Problem requirements:
Word for word, retype every line of the data.

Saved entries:
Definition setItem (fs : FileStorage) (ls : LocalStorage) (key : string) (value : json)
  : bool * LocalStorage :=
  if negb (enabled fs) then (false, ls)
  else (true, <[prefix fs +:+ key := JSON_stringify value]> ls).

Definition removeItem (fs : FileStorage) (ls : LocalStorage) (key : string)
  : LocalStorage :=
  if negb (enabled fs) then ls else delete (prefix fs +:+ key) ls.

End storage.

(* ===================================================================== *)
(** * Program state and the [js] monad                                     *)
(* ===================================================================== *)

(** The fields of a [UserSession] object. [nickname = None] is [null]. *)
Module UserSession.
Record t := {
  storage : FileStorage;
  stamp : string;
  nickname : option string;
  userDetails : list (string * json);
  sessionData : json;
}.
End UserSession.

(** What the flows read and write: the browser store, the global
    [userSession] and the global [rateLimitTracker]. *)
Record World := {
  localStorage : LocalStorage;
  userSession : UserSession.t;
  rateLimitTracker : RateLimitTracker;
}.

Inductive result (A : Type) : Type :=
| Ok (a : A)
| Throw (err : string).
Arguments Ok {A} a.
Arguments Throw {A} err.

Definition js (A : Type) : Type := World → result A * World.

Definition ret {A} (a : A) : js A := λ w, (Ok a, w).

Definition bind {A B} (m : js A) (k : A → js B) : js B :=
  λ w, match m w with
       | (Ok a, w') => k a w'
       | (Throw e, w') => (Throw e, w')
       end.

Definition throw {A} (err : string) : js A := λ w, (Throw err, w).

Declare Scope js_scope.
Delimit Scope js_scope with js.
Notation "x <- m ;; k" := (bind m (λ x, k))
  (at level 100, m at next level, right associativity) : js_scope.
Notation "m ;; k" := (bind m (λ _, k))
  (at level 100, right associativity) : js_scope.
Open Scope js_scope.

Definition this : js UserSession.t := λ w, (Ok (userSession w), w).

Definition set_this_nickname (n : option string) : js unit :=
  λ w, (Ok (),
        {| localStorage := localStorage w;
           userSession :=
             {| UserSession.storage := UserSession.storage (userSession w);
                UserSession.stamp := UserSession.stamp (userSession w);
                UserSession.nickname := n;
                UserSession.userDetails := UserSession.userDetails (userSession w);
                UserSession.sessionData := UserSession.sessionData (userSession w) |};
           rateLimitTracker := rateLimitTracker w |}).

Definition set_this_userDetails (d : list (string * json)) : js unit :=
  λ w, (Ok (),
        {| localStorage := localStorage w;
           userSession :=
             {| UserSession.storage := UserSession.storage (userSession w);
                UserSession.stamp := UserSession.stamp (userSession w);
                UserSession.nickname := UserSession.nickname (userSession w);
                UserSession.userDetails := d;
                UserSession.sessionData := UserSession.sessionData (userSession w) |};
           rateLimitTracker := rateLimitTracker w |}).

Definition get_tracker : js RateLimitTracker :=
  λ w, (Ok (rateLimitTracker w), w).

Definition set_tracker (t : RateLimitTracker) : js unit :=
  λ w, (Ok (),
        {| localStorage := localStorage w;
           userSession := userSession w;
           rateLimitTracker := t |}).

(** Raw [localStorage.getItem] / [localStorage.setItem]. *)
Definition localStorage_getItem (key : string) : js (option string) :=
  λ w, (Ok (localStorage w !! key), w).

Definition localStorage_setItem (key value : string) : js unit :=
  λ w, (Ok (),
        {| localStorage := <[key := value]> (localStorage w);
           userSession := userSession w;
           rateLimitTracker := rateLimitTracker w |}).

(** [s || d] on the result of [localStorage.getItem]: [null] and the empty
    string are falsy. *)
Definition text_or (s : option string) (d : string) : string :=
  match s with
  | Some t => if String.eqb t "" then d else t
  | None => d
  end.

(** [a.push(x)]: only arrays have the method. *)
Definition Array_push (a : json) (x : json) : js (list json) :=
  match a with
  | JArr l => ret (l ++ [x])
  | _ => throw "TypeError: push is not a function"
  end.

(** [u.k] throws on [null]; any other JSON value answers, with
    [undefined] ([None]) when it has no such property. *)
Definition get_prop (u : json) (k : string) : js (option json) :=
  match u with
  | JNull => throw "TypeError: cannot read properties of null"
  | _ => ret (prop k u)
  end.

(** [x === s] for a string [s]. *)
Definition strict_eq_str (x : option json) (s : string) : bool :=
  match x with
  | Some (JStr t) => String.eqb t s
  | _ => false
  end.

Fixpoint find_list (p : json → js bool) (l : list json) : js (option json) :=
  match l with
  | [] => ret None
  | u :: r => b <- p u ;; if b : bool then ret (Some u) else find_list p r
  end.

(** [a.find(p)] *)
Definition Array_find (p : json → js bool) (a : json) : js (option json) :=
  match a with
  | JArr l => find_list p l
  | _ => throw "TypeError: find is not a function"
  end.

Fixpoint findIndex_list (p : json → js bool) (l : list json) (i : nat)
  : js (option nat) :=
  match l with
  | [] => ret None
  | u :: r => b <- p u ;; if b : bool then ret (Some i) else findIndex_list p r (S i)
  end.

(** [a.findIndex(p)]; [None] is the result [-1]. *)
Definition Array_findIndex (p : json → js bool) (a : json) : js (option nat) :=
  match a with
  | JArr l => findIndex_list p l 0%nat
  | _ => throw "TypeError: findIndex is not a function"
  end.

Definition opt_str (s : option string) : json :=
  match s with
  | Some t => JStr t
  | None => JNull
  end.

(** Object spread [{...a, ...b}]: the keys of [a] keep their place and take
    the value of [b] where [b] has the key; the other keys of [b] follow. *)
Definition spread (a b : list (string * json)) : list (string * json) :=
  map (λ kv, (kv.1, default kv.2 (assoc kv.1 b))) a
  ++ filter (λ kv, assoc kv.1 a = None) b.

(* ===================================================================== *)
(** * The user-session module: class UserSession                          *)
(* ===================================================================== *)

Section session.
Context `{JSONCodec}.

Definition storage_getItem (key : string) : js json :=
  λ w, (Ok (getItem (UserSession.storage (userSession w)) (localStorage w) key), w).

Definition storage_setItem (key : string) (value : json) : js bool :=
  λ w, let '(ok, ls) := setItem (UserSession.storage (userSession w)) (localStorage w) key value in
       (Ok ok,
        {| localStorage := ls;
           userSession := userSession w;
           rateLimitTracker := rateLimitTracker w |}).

Response to the exercise:
Definition setItem (fs : FileStorage) (ls : LocalStorage) (key : string) (value : json)
  : bool * LocalStorage :=
  if negb (enabled fs) then (false, ls)
  else (true, <[prefix fs +:+ key := JSON_stringify value]> ls).

Definition removeItem (fs : FileStorage) (ls : LocalStorage) (key : string)
  : LocalStorage :=
  if negb (enabled fs) then ls else delete (prefix fs +:+ key) ls.

End storage.

(* ===================================================================== *)
(** * Program state and the [js] monad                                     *)
(* ===================================================================== *)

(** The fields of a [UserSession] object. [nickname = None] is [null]. *)
Module UserSession.
Record t := {
  storage : FileStorage;
  stamp : string;
  nickname : option string;
  userDetails : list (string * json);
  sessionData : json;
}.
End UserSession.

(** What the flows read and write: the browser store, the global
    [userSession] and the global [rateLimitTracker]. *)
Record World := {
  localStorage : LocalStorage;
  userSession : UserSession.t;
  rateLimitTracker : RateLimitTracker;
}.

Inductive result (A : Type) : Type :=
| Ok (a : A)
| Throw (err : string).
Arguments Ok {A} a.
Arguments Throw {A} err.

Definition js (A : Type) : Type := World → result A * World.

Definition ret {A} (a : A) : js A := λ w, (Ok a, w).

Definition bind {A B} (m : js A) (k : A → js B) : js B :=
  λ w, match m w with
       | (Ok a, w') => k a w'
       | (Throw e, w') => (Throw e, w')
       end.

Definition throw {A} (err : string) : js A := λ w, (Throw err, w).

Declare Scope js_scope.
Delimit Scope js_scope with js.
Notation "x <- m ;; k" := (bind m (λ x, k))
  (at level 100, m at next level, right associativity) : js_scope.
Notation "m ;; k" := (bind m (λ _, k))
  (at level 100, right associativity) : js_scope.
Open Scope js_scope.

Definition this : js UserSession.t := λ w, (Ok (userSession w), w).

Definition set_this_nickname (n : option string) : js unit :=
  λ w, (Ok (),
        {| localStorage := localStorage w;
           userSession :=
             {| UserSession.storage := UserSession.storage (userSession w);
                UserSession.stamp := UserSession.stamp (userSession w);
                UserSession.nickname := n;
                UserSession.userDetails := UserSession.userDetails (userSession w);
                UserSession.sessionData := UserSession.sessionData (userSession w) |};
           rateLimitTracker := rateLimitTracker w |}).

Definition set_this_userDetails (d : list (string * json)) : js unit :=
  λ w, (Ok (),
        {| localStorage := localStorage w;
           userSession :=
             {| UserSession.storage := UserSession.storage (userSession w);
                UserSession.stamp := UserSession.stamp (userSession w);
                UserSession.nickname := UserSession.nickname (userSession w);
                UserSession.userDetails := d;
                UserSession.sessionData := UserSession.sessionData (userSession w) |};
           rateLimitTracker := rateLimitTracker w |}).

Definition get_tracker : js RateLimitTracker :=
  λ w, (Ok (rateLimitTracker w), w).

Definition set_tracker (t : RateLimitTracker) : js unit :=
  λ w, (Ok (),
        {| localStorage := localStorage w;
           userSession := userSession w;
           rateLimitTracker := t |}).

(** Raw [localStorage.getItem] / [localStorage.setItem]. *)
Definition localStorage_getItem (key : string) : js (option string) :=
  λ w, (Ok (localStorage w !! key), w).

Definition localStorage_setItem (key value : string) : js unit :=
  λ w, (Ok (),
        {| localStorage := <[key := value]> (localStorage w);
           userSession := userSession w;
           rateLimitTracker := rateLimitTracker w |}).

(** [s || d] on the result of [localStorage.getItem]: [null] and the empty
    string are falsy. *)
Definition text_or (s : option string) (d : string) : string :=
  match s with
  | Some t => if String.eqb t "" then d else t
  | None => d
  end.

(** [a.push(x)]: only arrays have the method. *)
Definition Array_push (a : json) (x : json) : js (list json) :=
  match a with
  | JArr l => ret (l ++ [x])
  | _ => throw "TypeError: push is not a function"
  end.

(** [u.k] throws on [null]; any other JSON value answers, with
    [undefined] ([None]) when it has no such property. *)
Definition get_prop (u : json) (k : string) : js (option json) :=
  match u with
  | JNull => throw "TypeError: cannot read properties of null"
  | _ => ret (prop k u)
  end.

(** [x === s] for a string [s]. *)
Definition strict_eq_str (x : option json) (s : string) : bool :=
  match x with
  | Some (JStr t) => String.eqb t s
  | _ => false
  end.

Fixpoint find_list (p : json → js bool) (l : list json) : js (option json) :=
  match l with
  | [] => ret None
  | u :: r => b <- p u ;; if b : bool then ret (Some u) else find_list p r
  end.

(** [a.find(p)] *)
Definition Array_find (p : json → js bool) (a : json) : js (option json) :=
  match a with
  | JArr l => find_list p l
  | _ => throw "TypeError: find is not a function"
  end.

Fixpoint findIndex_list (p : json → js bool) (l : list json) (i : nat)
  : js (option nat) :=
  match l with
  | [] => ret None
  | u :: r => b <- p u ;; if b : bool then ret (Some i) else findIndex_list p r (S i)
  end.

(** [a.findIndex(p)]; [None] is the result [-1]. *)
Definition Array_findIndex (p : json → js bool) (a : json) : js (option nat) :=
  match a with
  | JArr l => findIndex_list p l 0%nat
  | _ => throw "TypeError: findIndex is not a function"
  end.

Definition opt_str (s : option string) : json :=
  match s with
  | Some t => JStr t
  | None => JNull
  end.

(** Object spread [{...a, ...b}]: the keys of [a] keep their place and take
    the value of [b] where [b] has the key; the other keys of [b] follow. *)
Definition spread (a b : list (string * json)) : list (string * json) :=
  map (λ kv, (kv.1, default kv.2 (assoc kv.1 b))) a
  ++ filter (λ kv, assoc kv.1 a = None) b.

(* ===================================================================== *)
(** * The user-session module: class UserSession                          *)
(* ===================================================================== *)

Section session.
Context `{JSONCodec}.

Definition storage_getItem (key : string) : js json :=
  λ w, (Ok (getItem (UserSession.storage (userSession w)) (localStorage w) key), w).

Definition storage_setItem (key : string) (value : json) : js bool :=
  λ w, let '(ok, ls) := setItem (UserSession.storage (userSession w)) (localStorage w) key value in
       (Ok ok,
        {| localStorage := ls;
           userSession := userSession w;
           rateLimitTracker := rateLimitTracker w |}).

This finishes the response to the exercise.